Please show every line from the entries that carries the word "mbind".

[Collected data entries]
###
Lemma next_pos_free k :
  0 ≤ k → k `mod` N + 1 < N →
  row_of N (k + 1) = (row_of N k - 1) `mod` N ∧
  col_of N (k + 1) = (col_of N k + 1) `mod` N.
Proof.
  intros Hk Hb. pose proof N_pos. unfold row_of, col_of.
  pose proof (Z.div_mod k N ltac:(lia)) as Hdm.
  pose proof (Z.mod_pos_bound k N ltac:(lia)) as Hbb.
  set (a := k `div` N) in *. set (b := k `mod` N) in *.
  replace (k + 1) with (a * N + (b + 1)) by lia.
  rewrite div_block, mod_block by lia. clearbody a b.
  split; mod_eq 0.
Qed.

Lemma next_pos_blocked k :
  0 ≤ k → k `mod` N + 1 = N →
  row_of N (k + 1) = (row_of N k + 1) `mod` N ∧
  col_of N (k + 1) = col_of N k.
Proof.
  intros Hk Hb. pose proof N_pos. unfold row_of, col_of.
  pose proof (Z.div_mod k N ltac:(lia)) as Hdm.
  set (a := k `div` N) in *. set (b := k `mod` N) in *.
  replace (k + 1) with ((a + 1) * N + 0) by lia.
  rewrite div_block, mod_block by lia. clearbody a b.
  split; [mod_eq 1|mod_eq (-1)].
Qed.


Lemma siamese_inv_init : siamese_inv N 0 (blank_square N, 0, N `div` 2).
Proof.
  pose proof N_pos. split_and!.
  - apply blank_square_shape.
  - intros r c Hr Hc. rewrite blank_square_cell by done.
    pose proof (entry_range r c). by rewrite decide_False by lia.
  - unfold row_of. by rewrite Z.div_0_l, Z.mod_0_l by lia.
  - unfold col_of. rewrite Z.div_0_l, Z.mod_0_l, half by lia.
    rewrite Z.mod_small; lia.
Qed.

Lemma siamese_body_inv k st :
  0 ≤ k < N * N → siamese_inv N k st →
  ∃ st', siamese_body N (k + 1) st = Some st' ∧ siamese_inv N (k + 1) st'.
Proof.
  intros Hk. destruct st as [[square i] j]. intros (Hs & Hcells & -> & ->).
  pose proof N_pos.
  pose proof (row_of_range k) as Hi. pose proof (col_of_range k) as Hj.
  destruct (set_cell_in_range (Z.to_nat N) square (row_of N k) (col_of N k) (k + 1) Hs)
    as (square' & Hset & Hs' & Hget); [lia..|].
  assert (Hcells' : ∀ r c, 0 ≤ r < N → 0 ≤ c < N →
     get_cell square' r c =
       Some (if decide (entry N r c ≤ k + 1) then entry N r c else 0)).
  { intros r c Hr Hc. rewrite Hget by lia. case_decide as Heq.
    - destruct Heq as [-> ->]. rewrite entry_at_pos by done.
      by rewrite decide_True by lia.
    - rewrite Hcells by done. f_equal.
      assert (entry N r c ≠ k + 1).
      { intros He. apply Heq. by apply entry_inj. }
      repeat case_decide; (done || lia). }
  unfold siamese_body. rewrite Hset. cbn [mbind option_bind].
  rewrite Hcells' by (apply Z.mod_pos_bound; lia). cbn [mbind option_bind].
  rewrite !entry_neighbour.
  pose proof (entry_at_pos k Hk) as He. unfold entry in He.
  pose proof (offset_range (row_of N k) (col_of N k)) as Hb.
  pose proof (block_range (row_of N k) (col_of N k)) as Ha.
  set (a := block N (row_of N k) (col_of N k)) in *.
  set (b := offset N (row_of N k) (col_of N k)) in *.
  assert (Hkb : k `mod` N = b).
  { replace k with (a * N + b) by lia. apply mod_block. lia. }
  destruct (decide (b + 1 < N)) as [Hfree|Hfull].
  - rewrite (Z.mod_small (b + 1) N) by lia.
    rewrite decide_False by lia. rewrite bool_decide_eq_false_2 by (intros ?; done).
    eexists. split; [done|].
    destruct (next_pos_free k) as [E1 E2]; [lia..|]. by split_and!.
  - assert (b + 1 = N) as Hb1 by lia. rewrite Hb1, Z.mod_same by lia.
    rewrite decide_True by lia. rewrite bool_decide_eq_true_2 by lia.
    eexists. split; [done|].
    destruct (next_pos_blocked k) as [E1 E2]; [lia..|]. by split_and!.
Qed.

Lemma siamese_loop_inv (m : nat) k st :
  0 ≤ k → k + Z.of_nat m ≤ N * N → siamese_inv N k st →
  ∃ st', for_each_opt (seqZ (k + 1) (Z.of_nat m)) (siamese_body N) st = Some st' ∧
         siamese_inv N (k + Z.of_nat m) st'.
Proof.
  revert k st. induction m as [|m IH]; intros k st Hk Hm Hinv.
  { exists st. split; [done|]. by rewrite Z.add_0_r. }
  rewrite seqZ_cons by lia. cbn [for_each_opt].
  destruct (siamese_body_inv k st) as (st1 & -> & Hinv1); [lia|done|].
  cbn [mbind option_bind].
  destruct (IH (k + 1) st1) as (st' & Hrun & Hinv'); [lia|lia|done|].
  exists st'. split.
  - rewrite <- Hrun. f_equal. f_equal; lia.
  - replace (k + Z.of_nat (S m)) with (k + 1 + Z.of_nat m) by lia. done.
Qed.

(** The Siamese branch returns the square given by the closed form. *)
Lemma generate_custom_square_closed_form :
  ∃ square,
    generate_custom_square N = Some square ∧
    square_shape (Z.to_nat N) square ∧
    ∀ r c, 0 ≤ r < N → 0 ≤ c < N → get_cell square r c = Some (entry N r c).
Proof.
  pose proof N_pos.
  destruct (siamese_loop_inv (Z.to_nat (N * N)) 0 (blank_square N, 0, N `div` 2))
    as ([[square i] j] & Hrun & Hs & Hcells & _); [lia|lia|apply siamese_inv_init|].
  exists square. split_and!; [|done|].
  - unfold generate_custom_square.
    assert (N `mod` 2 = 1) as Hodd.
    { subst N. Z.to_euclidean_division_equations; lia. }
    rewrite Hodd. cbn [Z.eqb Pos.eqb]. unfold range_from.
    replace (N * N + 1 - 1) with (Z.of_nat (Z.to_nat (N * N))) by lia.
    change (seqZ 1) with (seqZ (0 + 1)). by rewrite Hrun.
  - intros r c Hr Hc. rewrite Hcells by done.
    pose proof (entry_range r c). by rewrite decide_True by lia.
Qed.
###
→ **Answer for this exercise**:
  unfold siamese_body. rewrite Hset. cbn [mbind option_bind].
  rewrite Hcells' by (apply Z.mod_pos_bound; lia). cbn [mbind option_bind].
  cbn [mbind option_bind].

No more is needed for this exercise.